Table Rocks

With the rise of Whitley Bay and Cullercoats as seaside resorts, the popularity of sea-swimming grew. There were however, a number of fatalities and the need for a safe swimming pool was clear. Table Rocks was a natural (20 x 11 feet) tidal pool. On 27th July 1894 W. Scott applied to the Council for permission to make a swimming pool at Table Rock and the Whitley Seaside Chronicle noted that it was to be ready in 12 months. Charles Henry Megson Robson, a solicitor, of Edwards Road, later claimed to have been behind the scheme. He had paid £200 of his own money and raised £28 by public subscription. The Council was asked to extend the pool in 1896, but refused on the grounds of cost. In 1909 however, the Council did decide to include the project in the Rockcliffe promenade improvements and the pool was extended to 70 feet (its current size), by blasting. In 1912, a hut was built to provide changing facilities, but was lost four years later in gales. Steps were cut down to the pool and a rope ‘rail’ was fastened to the sides with metal rings that can still be seen today.

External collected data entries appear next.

(* ===== verification/AgentLoop.v ===== *)
(** The agent loop of the Hub ([crates/uhorse-hub/src/web/mod.rs]:
    [process_dingtalk_task_serialized], [execute_local_turn_step],
    [reply_task_result] and the continuation functions): a message of a user starts
    a turn, the planner chooses a step, a submitted task is bound to the turn, and
    its result resumes the turn with another step.

    What is stored in memory files, metrics and logs is left out; so are the
    functions that carry out a local step (skills), whose answer is part of the
    environment of a call. *)
From S2P Require Import Prelude Float32 Json ProtocolTypes ProtocolCommand ProtocolResult ProtocolMessage.
From S2P Require Import Channel Paths NodeManager TaskScheduler SessionRuntime Approval.
From S2P Require Import Notifications Permission Hub AgentRouting Planner Replies.

Section Loop.
Context `{JsonValue, !JsonShape, HashOrder, ToLowercase, !WireJson, FileSystem, SendErrorText, UrlParser}.
Context `{!PlannerText, !ResultText}.

(** Texts of the transcript. *)
Class LoopText := {
  step_debug : PlannedTurnStep → string;
  result_json : CommandResult → string;
  command_json_text : Command → string
}.
Context `{!LoopText}.

Record WebState := MkWebState {
  ws_hub : Hub;
  ws_llm : LlmState;
  ws_dingtalk : option DingTalkChannel;
  ws_routes : gmap TaskId DingTalkReplyRoute;
  ws_handles : gmap TaskId DingTalkReplyHandle
}.
Abbreviation LoopResult := (WebState * Result unit string)%type.

(** The readings of a call: clocks, fresh identifiers, whether the agent is found,
    the answer of a local step, and what the stored session adds to a context. *)
Record loop_env := MkLoopEnv {
  le_now : timestamp;
  le_now_ms : Z;
  le_uuid : string;
  le_hub : hub_env;
  le_known_agent : bool;
  le_local : Result string string;
  le_collaboration : string;
  le_enrich : TaskContext → TaskContext
}.
Lemma submit_first_cases env w m key agent text turn_id early command path :
  ∃ w' r, submit_first_task env w m key agent text turn_id early command path = Some (w', r) ∧
    (quiet w w' ∨ submitted w w').
Proof.
  unfold submit_first_task. destruct (match path with Some p => Some p | None => _ end) as [hint|].
  2:{ eexists _, _. split; [done|]. by left. }
  set (cx := first_task_context _ _ _ _ _ _).
  destruct (submit_step_cases env w key command cx hint "session turn is missing before task submission")
    as (w1 & r & E & Hr).
  rewrite E. simpl. destruct Hr as [(e & -> & Hq)|([task call] & -> & Hs)].
  - eexists _, _. split; [done|]. by left.
  - rewrite (surjective_pairing (attach_handle _ _ _ _ _)). eexists _, _. split; [done|]. right.
    eapply submitted_quiet; [exact Hs|]. etrans; [apply bind_quiet|]. etrans; [|apply attach_quiet]. done.
Qed.
Definition Jwt_refresh_token (s : JwtAuthService) (now : timestamp) (mt : minting) (token : string)
    : JwtAuthService * AuthR string :=
  match check_refresh s now token with
  | Err e => (s, Err e)
  | Ok c => (revoke s (cl_jti c), create_access_token (revoke s (cl_jti c)) mt (cl_sub c) (cl_device_id c) [])
  end.

Definition create_token_pair (s : JwtAuthService) (mt1 mt2 : minting) (device user : option string)
    (scopes : list string) : AuthR TokenPair :=
  let? access := create_access_token s mt1 (subject_of device user) device scopes in
  let? refresh := create_refresh_token s mt2 (subject_of device user) device in
  Ok (MkTokenPair access refresh "Bearer" (ja_default_expiry s)).

(** After the check: the old token is revoked and a new pair made. *)
Definition renew_pair (s : JwtAuthService) (mt1 mt2 : minting) (c : Claims) : JwtAuthService * AuthR TokenPair :=
  (revoke s (cl_jti c), create_token_pair (revoke s (cl_jti c)) mt1 mt2 (cl_device_id c) (Some (cl_sub c)) []).

Definition refresh_access_token (s : JwtAuthService) (now : timestamp) (mt1 mt2 : minting) (token : string)
    : JwtAuthService * AuthR TokenPair :=
  match check_refresh s now token with
  | Err e => (s, Err e)
  | Ok c => renew_pair s mt1 mt2 c
  end.

(** Every branch hands on what [verify_token] answered. *)
Definition verify_with_auto_refresh (s : JwtAuthService) (now : timestamp) (token : string) : AuthR AccessToken :=
  match Jwt_verify_token s now token with
  | Ok a => Ok a
  | Err TokenExpired => Err TokenExpired
  | Err e => Err e
  end.

(** The first half of the set, in its iteration order, goes. *)
Definition cleanup_revoked `{HashOrder} (s : JwtAuthService) : JwtAuthService :=
  let n := size (ja_revoked s) in
  if bool_decide (10000 < n)
  then set_revoked s (ja_revoked s ∖ list_to_set (take (n / 2) (hash_keys (gset_to_gmap tt (ja_revoked s)))))
  else s.

(** ** The authenticator of the Hub *)

Record NodeAuthInfo := MkNodeAuthInfo {
  nai_node_id : NodeId;
  nai_access_token : string;
  nai_refresh_token : string;
  nai_expires_at : timestamp;
  nai_authenticated_at : timestamp
}.

Record NodeAuthenticator := MkNodeAuthenticator {
  na_jwt_service : JwtAuthService;
  na_authenticated_nodes : gmap NodeId NodeAuthInfo
}.

Definition with_secret (secret : string) : NodeAuthenticator := MkNodeAuthenticator (JwtAuthService_new secret) ∅.

(** The readings of [authenticate_node]: two tokens, then two dates. *)
Record auth_env := MkAuthEnv { ae_mint1 : minting; ae_mint2 : minting; ae_expiry_base : timestamp; ae_at : timestamp }.

Definition authenticate_node (env : auth_env) (a : NodeAuthenticator) (node : NodeId) (credentials : string)
    : NodeAuthenticator * HubResult NodeAuthInfo :=
  if bool_decide (credentials = "") then (a, Err (EPermission "Empty credentials"))
  else
    match create_token_pair (na_jwt_service a) (ae_mint1 env) (ae_mint2 env) None (Some (node_id_str node)) ["node"] with
    | Err e => (a, Err (EPermission ("Token generation failed: " +:+ AuthError_display e)))
    | Ok tokens =>
        let info := MkNodeAuthInfo node (tp_access_token tokens) (tp_refresh_token tokens)
                      (ae_expiry_base env + seconds 3600) (ae_at env) in
        (MkNodeAuthenticator (na_jwt_service a) (<[node := info]> (na_authenticated_nodes a)), Ok info)
    end.

Definition Node_verify_token (a : NodeAuthenticator) (now : timestamp) (token : string) : HubResult NodeId :=
  match verify_with_auto_refresh (na_jwt_service a) now token with
  | Ok t => Ok (MkNodeId (default "unknown" (at_user_id t)))
  | Err e => Err (EPermission ("Token verification failed: " +:+ AuthError_display e))
  end.
Lemma close_gone node k h : gone node h → gone node (close_socket h k).
Proof.
  destruct (close_socket_gone h k) as (Es & En & _). intros [Hs Hn]. split; rewrite ?Es, ?En, lookup_delete_None; auto.
Qed.

Lemma quiet_step_gone auth node w w' : quiet_step auth node w w' → gone node (wo_hub w) → gone node (wo_hub w').
Proof.
  intros [Hs Hq]. destruct Hs as [env h os rs c' first ack h' n _ Hfresh Ho|env h os rs c' first ack h' o _ Ho Hne
    |env h os rs c' n f h' _ Hf|h os rs c' n _|h os rs c' n _|env h os rs command context p required tags hint h' id Hsub
    |now h os rs]; simpl in *.
  - apply open_socket_inv in Ho as [[-> Hno]|(r & _ & _ & _ & Habs & -> & Es & _)]; [by destruct (Hno n)|].
    intros [Hsn Hn]. destruct (decide (node = rg_node_id r)) as [->|Hne].
    { specialize (Hq c' (lookup_insert_eq _ _ _)). congruence. }
    split; [by rewrite Es, lookup_insert_ne|by apply Habs].
  - apply open_socket_inv in Ho as [[-> _]|(r & _ & _ & _ & Habs & Hs)]; [done|]. intros [Hsn Hn].
    destruct o; try (by destruct (Hne node0)); destruct Hs as [Es Hr];
      (split; [rewrite Es, lookup_delete_None; auto|
               destruct (decide (node = rg_node_id r)) as [->|]; [by apply Hr|by apply Habs]]).
  - eapply keeps_gone, frame_keeps, Hf.
  - apply close_gone.
  - apply close_gone.
  - eapply keeps_gone, submit_keeps, Hsub.
  - apply keeps_gone, tick_keeps.
Qed.

(** The end of an old connection takes away the new one: when a node reconnected
    before its first socket ended, the end of the first leaves the second open but
    the Hub without sender and registration for the node, and so it stays,
    whatever happens, until the node opens a third. *)
Theorem stale_socket_disconnects_node auth h os rs c1 c2 node w :
  os !! c1 = Some node → os !! c2 = Some node → c1 ≠ c2 →
  let closed := MkWorld (close_socket h node) (delete c1 os) rs in
  socket_step auth (MkWorld h os rs) closed ∧ wo_open closed !! c2 = Some node ∧
  (rtc (quiet_step auth node) closed w → gone node (wo_hub w)).
Proof.
  intros Hc1 Hc2 Hne closed. split; [by constructor|]. split; [simpl; by rewrite lookup_delete_ne|].
  assert (gone node (wo_hub closed)) as Hg.
  { simpl. destruct (close_socket_gone h node) as (Es & En & _). split; by rewrite ?Es, ?En, lookup_delete_eq. }
  revert Hg. generalize closed. intros w1 Hg Hr. revert Hg. induction Hr as [|w1 w2 w Hs _ IH]; [done|].
  intros Hg. by eapply IH, quiet_step_gone.
Qed.

(** What the second socket then says of its load is refused and changes nothing. *)
Theorem gone_node_heartbeat_refused env h node mid id status load ts :
  gone node h → handle_node_message env h node (NHeartbeat mid id status load ts) = Some (h, Err (NodeNotFound node)).
Proof.
  intros [_ Hn]. unfold handle_node_message. simpl. unfold update_heartbeat. by rewrite Hn.
Qed.

(** A socket that is not accepted leaves no sender for its node, and a socket
    that is refused before it is authenticated leaves nothing at all. *)
Theorem refused_socket_leaves_no_sender env auth h c first ack h' o :
  open_socket env auth h c first ack = Some (h', o) → (∀ node, o ≠ Opened node) →
  h' = h ∨ ∃ r, wait_for_registration first = Some r ∧ node_senders h' = delete (rg_node_id r) (node_senders h).
Proof.
  intros [[-> _]|(r & Hw & _ & _ & _ & Hs)]%open_socket_inv Hne; [by left|right]. exists r. split; [done|].
  destruct o; try (by destruct (Hne node)); apply Hs.
Qed.

(** A socket that is accepted stands for a node that is registered, reachable on
    the channel of the socket, and showed its token where there is security. *)
Theorem opened_socket_is_connected env auth h c first ack h' node :
  open_socket env auth h c first ack = Some (h', Opened node) →
  node_senders h' !! node = Some c ∧ is_Some (nodes (node_manager h') !! node) ∧
  (secured h = true → ∃ mid name caps ws token ts,
     first = Some (FMessage (Some (NRegister mid node name caps ws token ts))) ∧ token ≠ "" ∧
     Node_verify_token auth (he_now env) token = Ok node).
Proof.
  intros [[_ Hno]|(r & Hw & Ha & _ & _ & -> & -> & Hn)]%open_socket_inv; [by destruct (Hno node)|].
  split; [apply lookup_insert_eq|]. split; [done|]. intros Hs.
  destruct (registration_shown _ _ _ _ Ha Hs), (registration_frame _ _ Hw) as (mid & ts & ->). by eexists _, _, _, _, _, _.
Qed.

(** A connection that opens and ends leaves the Hub without the node. *)
Theorem socket_lifetime env auth h c first ack frames h1 h2 h' node :
  open_socket env auth h c first ack = Some (h1, Opened node) → receive_frames h1 node frames = Some h2 →
  handle_socket env auth h c first ack frames = Some h' → h' = close_socket h2 node ∧ gone node h'.
Proof.
  intros Ho Hf. unfold handle_socket. rewrite Ho, Hf. simpl. intros [= <-]. split; [done|].
  destruct (close_socket_gone h2 node) as (Es & En & _). split; by rewrite ?Es, ?En, lookup_delete_eq.
Qed.
End Facts.

(** ** A concrete Hub: the node ["n1"] connects, and connects again *)

#[local] Existing Instance json_trees.
#[local] Existing Instance canonical_order.
#[local] Existing Instance demo_files.
#[local] Existing Instance demo_text.
#[local] Existing Instance demo_wire.
#[local] Existing Instance demo_lower.
#[local] Existing Instance demo_channels.
#[local] Existing Instance claims_jwt.
#[local] Existing Instance claims_laws.

Definition socket_hub : Hub :=
  Hub_new_with_components HubConfig_default 0 (Some demo_approver_state) ∅ (NotificationBindingManager_new []).
Definition socket_env : hub_env := demo_hub_env "u".
Definition register_frame (token : string) : option frame :=
  Some (FMessage (Some (NRegister (MkMessageId "m") (MkNodeId "n1") "n1" NodeCapabilities_default (demo_ws "w") token 0))).
Definition demo_open (h : Hub) (c : chan_id) : Hub :=
  match open_socket socket_env demo_authenticated.1 h c (register_frame demo_access) true with
  | Some (h', _) => h'
  | None => h
  end.
Definition connected_once : Hub := demo_open socket_hub 7.
Definition connected_twice : Hub := demo_open connected_once 8.
Definition twice_open : gmap chan_id NodeId := <[8 := MkNodeId "n1"]> {[7 := MkNodeId "n1"]}.

Lemma demo_open_spec h c :
  snd <$> open_socket socket_env demo_authenticated.1 h c (register_frame demo_access) true
  = Some (Opened (MkNodeId "n1")) →
  open_socket socket_env demo_authenticated.1 h c (register_frame demo_access) true
  = Some (demo_open h c, Opened (MkNodeId "n1")).
Proof. unfold demo_open. destruct (open_socket _ _ _ _ _ _) as [[h' o]|]; [|done]. by intros [= ->]. Qed.

Lemma opened_once :
  open_socket socket_env demo_authenticated.1 socket_hub 7 (register_frame demo_access) true
  = Some (connected_once, Opened (MkNodeId "n1")).
Proof. apply demo_open_spec. vm_compute. reflexivity. Qed.
Lemma opened_twice :
  open_socket socket_env demo_authenticated.1 connected_once 8 (register_frame demo_access) true
  = Some (connected_twice, Opened (MkNodeId "n1")).
Proof. apply demo_open_spec. vm_compute. reflexivity. Qed.

Lemma demo_opens :
  rtc (socket_step demo_authenticated.1) (MkWorld socket_hub ∅ ∅) (MkWorld connected_twice twice_open ∅).
Proof.
  assert (node_chans connected_once !! 8 = None) as H8 by (vm_compute; reflexivity).
  eapply rtc_l; [exact (step_open _ _ _ ∅ ∅ 7 _ _ _ _ (lookup_empty _) (lookup_empty _) opened_once)|].
  apply rtc_once.
  exact (step_open _ _ _ _ ∅ 8 _ _ _ _ H8 (lookup_singleton_ne 7 8 _ ltac:(done)) opened_twice).
Qed.

Lemma connected_nodes_showed_token_witness :
  node_senders connected_twice !! MkNodeId "n1" = Some 8 ∧
  ∃ w1 w2, opened_with_token demo_authenticated.1 (MkNodeId "n1") 8 w1 w2.
Proof.
  assert (node_senders connected_twice !! MkNodeId "n1" = Some 8) as Hc by (vm_compute; reflexivity).
  split; [exact Hc|].
  destruct (connected_nodes_showed_token demo_authenticated.1 (MkWorld socket_hub ∅ ∅) (MkWorld connected_twice twice_open ∅)
    (MkNodeId "n1") 8 eq_refl eq_refl demo_opens Hc) as (w1 & w2 & _ & _ & Hw & _).
  exists w1, w2. exact Hw.
Defined.

Lemma stale_socket_disconnects_node_witness :
  node_senders connected_twice !! MkNodeId "n1" = Some 8 ∧
  gone (MkNodeId "n1") (close_socket connected_twice (MkNodeId "n1")).
Proof.
  split; [vm_compute; reflexivity|].
  destruct (stale_socket_disconnects_node demo_authenticated.1 connected_twice twice_open ∅ 7 8 (MkNodeId "n1")
    (MkWorld (close_socket connected_twice (MkNodeId "n1")) (delete 7 twice_open) ∅)) as (_ & _ & Hg);
    [vm_compute; reflexivity|vm_compute; reflexivity|done|].
  apply Hg. constructor.
Defined.

Lemma anyone_takes_over_node_witness :
  ∃ h', open_socket socket_env demo_authenticated.1 connected_once 9 (register_frame demo_access) true
    = Some (h', Opened (MkNodeId "n1")) ∧ node_senders h' !! MkNodeId "n1" = Some 9.
Proof.
  destruct demo_authenticated as [auth' [info|e]] eqn:E; [|vm_compute in E; discriminate].
  assert (demo_access = nai_access_token info) as Ht by (unfold demo_access; by rewrite E).
  assert (nai_access_token info ≠ "") as Hne by (rewrite <-Ht; intros Hx; vm_compute in Hx; discriminate).
  rewrite Ht.
  apply (anyone_takes_over_node (auth_at 0) socket_env demo_authenticator auth' info connected_once (MkNodeId "n1") "x" 9
    (MkMessageId "m") "n1" NodeCapabilities_default (demo_ws "w") 0).
  - exact E.
  - vm_compute; split; [discriminate|reflexivity].
  - vm_compute; discriminate.
  - set_solver.
  - exact Hne.
  - eexists. vm_compute; reflexivity.
Defined.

Formed in 1910, The Whitley and Monkseaton Bathing Club made good use of the pool. They had a winkle motif adorning their official red and black swimming costumes. It is believed that later in the club’s history each member was given a gold-plated winkle shell and that the custom of local ladies and gentlemen showing each other their winkles came from this.

The school also formed a bathing club for boys in 1913.

At its peak the pool had separate changing facilities installed for the ladies and gents which are believed to have existed until the 1950s. The building of Tynemouth Lido was largely responsible for its demise although it was still in use until 1971. The pool is still visible today at low tide although it is no longer in use.